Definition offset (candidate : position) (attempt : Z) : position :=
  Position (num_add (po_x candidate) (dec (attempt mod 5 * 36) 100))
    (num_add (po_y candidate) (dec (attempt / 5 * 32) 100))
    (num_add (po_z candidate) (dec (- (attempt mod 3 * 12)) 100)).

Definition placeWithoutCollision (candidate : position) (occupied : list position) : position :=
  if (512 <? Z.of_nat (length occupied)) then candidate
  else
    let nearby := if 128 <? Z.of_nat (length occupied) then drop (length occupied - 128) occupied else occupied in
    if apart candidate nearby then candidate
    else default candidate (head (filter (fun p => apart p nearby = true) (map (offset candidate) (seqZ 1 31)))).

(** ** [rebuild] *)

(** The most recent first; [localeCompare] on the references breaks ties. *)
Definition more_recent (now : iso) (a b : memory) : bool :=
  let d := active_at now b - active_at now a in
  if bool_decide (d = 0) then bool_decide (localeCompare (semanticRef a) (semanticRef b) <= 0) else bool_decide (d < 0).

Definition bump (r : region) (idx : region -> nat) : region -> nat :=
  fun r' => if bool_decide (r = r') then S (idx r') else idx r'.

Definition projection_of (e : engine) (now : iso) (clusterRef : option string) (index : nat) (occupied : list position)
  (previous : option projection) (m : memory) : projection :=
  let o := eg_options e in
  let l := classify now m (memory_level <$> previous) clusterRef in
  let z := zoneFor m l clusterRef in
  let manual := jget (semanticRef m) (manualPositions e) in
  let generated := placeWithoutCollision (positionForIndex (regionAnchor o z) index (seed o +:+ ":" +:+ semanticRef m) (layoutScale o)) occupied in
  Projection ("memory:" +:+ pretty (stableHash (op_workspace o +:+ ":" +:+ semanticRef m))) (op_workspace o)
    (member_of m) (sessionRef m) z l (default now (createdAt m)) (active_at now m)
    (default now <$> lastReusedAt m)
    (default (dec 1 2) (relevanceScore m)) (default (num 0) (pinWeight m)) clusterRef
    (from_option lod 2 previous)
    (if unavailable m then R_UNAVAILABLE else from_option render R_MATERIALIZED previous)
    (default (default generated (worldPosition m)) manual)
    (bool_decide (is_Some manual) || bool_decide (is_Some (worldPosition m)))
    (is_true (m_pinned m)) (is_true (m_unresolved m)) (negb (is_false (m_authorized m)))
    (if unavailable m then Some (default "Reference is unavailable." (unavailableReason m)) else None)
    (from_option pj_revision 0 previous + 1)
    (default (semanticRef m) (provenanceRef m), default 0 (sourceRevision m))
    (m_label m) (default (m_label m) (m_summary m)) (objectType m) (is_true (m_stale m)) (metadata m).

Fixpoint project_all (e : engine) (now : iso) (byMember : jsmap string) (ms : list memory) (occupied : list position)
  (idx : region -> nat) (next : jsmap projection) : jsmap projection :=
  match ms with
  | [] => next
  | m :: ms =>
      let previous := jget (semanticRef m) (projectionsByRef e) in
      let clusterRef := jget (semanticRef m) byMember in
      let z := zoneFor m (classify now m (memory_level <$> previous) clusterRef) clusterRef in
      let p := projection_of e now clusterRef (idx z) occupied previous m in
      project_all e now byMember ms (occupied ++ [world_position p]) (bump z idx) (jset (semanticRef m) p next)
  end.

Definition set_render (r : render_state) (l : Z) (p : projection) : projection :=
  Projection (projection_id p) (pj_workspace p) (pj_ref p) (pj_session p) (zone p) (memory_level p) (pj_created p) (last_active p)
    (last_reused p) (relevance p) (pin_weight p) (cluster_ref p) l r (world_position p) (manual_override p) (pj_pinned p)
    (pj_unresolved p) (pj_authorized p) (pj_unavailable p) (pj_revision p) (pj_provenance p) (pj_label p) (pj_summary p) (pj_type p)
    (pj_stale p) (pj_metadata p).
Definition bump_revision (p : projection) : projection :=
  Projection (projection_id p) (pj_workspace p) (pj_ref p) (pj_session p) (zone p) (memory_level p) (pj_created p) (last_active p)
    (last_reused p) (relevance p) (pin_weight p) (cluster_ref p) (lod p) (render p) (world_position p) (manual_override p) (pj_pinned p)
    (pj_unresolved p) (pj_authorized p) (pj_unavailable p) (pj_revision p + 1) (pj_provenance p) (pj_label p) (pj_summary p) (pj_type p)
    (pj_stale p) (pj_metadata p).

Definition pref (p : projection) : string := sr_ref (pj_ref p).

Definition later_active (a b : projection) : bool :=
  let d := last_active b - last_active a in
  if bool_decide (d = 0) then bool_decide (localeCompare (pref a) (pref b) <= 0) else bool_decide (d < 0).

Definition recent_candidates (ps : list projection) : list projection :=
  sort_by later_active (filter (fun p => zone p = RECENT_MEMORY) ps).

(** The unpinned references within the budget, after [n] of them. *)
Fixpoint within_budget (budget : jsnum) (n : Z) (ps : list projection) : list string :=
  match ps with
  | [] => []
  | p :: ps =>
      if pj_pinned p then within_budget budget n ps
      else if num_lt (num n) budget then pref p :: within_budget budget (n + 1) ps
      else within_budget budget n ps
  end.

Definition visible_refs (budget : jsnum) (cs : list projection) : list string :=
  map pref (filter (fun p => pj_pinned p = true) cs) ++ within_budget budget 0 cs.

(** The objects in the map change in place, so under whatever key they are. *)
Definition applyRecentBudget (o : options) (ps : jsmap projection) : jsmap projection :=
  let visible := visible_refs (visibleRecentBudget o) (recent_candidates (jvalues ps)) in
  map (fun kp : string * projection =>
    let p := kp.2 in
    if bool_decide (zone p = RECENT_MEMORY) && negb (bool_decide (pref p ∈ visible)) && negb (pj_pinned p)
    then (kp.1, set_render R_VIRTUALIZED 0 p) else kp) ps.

* * *

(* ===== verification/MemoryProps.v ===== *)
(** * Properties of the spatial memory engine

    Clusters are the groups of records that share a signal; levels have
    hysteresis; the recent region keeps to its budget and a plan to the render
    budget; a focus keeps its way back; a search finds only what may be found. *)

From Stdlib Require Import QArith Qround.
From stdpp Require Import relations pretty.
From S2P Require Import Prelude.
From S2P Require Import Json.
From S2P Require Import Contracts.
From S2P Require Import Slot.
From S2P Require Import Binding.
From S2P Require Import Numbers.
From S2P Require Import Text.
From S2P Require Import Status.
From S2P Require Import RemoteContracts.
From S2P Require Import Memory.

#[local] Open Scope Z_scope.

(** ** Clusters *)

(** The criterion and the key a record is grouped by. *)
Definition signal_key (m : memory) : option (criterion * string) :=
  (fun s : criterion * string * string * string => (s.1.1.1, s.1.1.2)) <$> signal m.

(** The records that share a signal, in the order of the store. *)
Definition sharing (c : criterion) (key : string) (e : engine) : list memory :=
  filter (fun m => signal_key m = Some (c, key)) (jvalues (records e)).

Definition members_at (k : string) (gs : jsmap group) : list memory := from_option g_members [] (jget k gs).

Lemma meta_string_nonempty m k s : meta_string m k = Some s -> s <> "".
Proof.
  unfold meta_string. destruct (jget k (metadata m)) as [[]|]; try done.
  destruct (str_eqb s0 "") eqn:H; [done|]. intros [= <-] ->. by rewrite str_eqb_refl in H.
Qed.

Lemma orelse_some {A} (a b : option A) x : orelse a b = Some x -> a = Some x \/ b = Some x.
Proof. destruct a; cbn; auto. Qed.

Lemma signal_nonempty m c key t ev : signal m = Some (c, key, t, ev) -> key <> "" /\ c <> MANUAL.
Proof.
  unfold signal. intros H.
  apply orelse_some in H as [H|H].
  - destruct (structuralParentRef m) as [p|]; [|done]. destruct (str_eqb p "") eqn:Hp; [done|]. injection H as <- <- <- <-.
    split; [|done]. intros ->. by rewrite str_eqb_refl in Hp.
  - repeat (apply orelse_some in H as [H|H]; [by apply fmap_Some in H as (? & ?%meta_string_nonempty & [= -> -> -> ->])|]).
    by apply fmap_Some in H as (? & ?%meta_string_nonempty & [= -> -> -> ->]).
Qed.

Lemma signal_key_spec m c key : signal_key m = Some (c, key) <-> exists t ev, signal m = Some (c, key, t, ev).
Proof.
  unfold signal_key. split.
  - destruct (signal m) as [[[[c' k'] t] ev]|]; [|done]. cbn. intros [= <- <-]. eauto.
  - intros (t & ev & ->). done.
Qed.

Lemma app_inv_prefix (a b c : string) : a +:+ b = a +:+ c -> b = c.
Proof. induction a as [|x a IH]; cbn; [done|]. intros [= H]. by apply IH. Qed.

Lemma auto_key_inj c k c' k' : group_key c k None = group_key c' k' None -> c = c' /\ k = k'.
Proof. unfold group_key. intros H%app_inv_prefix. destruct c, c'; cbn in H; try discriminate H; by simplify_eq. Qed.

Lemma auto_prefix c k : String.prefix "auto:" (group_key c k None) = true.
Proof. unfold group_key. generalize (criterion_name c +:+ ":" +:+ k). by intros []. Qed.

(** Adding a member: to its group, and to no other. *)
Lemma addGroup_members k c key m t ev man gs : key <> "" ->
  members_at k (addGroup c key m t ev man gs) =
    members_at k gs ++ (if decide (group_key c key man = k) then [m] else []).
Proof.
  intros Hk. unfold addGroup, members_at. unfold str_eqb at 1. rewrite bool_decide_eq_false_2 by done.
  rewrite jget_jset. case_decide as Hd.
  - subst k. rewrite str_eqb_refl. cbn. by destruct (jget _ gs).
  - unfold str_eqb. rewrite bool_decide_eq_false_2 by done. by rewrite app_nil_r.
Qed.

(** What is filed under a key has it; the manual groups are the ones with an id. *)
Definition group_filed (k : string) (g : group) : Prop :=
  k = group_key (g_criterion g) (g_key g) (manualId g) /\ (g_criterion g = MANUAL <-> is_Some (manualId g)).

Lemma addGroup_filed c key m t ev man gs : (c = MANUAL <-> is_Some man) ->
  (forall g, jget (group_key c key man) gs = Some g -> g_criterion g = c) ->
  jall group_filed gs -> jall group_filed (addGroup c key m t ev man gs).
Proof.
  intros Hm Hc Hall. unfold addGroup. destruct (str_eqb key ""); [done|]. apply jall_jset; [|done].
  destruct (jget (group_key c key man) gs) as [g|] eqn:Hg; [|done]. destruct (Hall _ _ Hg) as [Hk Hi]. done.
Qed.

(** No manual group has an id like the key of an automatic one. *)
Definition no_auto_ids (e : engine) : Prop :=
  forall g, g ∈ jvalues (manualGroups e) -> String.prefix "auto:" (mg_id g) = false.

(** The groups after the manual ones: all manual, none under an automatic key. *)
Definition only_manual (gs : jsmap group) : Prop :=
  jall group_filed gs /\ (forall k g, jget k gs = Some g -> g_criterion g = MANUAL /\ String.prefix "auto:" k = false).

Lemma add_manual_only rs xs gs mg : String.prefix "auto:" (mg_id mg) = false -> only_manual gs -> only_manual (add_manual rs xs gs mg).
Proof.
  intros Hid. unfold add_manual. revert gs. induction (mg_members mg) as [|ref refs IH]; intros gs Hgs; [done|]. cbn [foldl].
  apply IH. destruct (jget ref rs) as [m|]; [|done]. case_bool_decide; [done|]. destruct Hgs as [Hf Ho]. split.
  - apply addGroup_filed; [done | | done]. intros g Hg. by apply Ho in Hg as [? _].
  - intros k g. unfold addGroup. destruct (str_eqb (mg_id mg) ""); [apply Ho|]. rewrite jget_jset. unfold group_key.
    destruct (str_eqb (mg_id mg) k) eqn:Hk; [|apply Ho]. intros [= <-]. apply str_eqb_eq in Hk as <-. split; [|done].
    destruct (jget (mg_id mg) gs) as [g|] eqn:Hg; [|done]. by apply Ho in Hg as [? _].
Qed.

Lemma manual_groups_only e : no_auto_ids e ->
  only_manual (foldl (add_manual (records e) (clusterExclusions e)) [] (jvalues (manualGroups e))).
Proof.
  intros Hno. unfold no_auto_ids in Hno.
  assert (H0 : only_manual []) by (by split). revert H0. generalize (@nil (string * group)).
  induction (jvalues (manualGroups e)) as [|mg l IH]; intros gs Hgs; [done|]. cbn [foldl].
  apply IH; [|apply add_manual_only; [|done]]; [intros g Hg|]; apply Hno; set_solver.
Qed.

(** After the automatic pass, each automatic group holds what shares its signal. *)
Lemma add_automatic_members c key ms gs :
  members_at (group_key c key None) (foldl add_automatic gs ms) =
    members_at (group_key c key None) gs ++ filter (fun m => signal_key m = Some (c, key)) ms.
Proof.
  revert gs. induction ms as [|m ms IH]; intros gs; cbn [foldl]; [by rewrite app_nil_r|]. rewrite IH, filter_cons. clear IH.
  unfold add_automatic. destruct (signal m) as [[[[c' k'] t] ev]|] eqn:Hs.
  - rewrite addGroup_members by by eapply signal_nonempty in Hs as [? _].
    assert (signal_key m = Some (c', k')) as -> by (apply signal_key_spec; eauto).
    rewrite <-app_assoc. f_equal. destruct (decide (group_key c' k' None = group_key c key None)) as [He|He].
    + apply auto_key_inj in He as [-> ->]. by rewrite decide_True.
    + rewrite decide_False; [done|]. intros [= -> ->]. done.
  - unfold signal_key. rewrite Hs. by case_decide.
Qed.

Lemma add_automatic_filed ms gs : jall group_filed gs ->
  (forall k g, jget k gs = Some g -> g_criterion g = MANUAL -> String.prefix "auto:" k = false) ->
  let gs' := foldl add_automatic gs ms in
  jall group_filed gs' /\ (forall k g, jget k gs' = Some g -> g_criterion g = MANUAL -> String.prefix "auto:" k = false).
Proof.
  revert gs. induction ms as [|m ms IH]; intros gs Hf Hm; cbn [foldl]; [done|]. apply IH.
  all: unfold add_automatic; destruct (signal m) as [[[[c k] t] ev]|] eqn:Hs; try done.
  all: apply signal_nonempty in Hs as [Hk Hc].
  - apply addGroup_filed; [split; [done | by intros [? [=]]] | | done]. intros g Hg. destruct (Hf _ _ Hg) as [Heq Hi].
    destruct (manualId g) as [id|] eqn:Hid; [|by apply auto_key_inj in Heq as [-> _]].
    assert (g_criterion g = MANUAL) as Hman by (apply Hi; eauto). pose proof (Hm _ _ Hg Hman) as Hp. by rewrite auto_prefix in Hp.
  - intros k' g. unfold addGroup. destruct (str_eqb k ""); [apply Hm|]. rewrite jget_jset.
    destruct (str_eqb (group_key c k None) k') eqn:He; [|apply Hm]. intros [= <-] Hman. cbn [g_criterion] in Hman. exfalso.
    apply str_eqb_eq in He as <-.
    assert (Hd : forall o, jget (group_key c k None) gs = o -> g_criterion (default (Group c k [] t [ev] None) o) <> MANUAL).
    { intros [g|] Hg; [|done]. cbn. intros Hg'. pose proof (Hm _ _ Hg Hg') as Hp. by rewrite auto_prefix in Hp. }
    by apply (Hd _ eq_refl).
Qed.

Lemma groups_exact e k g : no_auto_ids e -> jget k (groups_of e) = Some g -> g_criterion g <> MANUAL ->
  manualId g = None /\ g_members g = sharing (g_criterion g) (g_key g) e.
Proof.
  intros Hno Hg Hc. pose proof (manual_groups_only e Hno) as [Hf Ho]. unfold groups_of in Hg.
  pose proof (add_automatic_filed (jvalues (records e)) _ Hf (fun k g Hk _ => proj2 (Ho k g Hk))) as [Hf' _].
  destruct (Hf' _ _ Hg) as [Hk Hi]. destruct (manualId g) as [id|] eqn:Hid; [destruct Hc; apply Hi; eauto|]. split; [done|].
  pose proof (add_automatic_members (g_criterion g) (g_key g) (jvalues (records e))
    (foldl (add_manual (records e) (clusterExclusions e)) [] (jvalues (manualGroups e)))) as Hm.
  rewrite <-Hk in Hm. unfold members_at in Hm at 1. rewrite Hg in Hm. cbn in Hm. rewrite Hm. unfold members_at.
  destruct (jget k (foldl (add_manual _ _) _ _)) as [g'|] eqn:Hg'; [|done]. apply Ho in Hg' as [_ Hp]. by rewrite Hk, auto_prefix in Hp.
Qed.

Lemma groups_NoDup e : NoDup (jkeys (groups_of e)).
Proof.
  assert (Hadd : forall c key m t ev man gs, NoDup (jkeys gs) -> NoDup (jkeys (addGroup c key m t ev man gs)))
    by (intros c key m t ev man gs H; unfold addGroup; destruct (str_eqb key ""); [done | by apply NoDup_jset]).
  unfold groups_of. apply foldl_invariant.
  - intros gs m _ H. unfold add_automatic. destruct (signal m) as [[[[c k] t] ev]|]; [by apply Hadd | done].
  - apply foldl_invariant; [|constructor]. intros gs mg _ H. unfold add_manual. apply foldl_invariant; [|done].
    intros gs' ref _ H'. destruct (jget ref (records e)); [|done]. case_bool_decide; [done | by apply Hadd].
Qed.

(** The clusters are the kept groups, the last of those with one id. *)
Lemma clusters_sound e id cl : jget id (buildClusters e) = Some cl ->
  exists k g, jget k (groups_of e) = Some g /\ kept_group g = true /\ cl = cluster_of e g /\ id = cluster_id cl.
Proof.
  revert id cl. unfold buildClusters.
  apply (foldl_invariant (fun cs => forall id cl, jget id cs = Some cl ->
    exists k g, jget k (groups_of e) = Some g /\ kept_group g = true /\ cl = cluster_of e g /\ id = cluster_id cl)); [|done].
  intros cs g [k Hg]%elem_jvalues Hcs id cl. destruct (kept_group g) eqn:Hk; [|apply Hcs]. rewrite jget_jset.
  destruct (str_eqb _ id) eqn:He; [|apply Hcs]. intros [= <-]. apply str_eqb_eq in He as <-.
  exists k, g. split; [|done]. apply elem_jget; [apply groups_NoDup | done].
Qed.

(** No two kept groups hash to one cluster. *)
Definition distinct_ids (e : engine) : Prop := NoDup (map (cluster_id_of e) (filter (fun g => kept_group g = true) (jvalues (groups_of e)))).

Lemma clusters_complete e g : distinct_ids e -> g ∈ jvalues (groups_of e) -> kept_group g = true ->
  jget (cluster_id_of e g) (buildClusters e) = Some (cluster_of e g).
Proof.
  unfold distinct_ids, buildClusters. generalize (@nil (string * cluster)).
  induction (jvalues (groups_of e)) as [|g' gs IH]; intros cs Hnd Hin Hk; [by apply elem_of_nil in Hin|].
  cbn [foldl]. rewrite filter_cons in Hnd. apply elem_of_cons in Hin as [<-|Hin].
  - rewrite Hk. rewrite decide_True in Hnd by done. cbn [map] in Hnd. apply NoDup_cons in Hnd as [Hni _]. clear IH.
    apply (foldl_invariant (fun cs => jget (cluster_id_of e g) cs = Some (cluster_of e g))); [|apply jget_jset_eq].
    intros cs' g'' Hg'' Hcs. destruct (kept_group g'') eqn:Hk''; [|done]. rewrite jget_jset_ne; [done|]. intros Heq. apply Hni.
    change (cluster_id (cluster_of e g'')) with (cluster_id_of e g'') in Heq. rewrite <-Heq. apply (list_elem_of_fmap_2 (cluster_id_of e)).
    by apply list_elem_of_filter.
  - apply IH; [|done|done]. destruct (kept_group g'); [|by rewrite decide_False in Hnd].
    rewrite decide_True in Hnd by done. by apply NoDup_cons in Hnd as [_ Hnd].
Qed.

* [WHAT THIS TASK INVOLVES] From the records above, quote only the lines running from the line with "From S2P Require Import RemoteContracts." to the line with "(** The records", both lines included.

* [RESPONSE BOX]
From S2P Require Import RemoteContracts.
From S2P Require Import Memory.

#[local] Open Scope Z_scope.

(** ** Clusters *)

(** The criterion and the key a record is grouped by. *)
Definition signal_key (m : memory) : option (criterion * string) :=
  (fun s : criterion * string * string * string => (s.1.1.1, s.1.1.2)) <$> signal m.

(** The records that share a signal, in the order of the store. *)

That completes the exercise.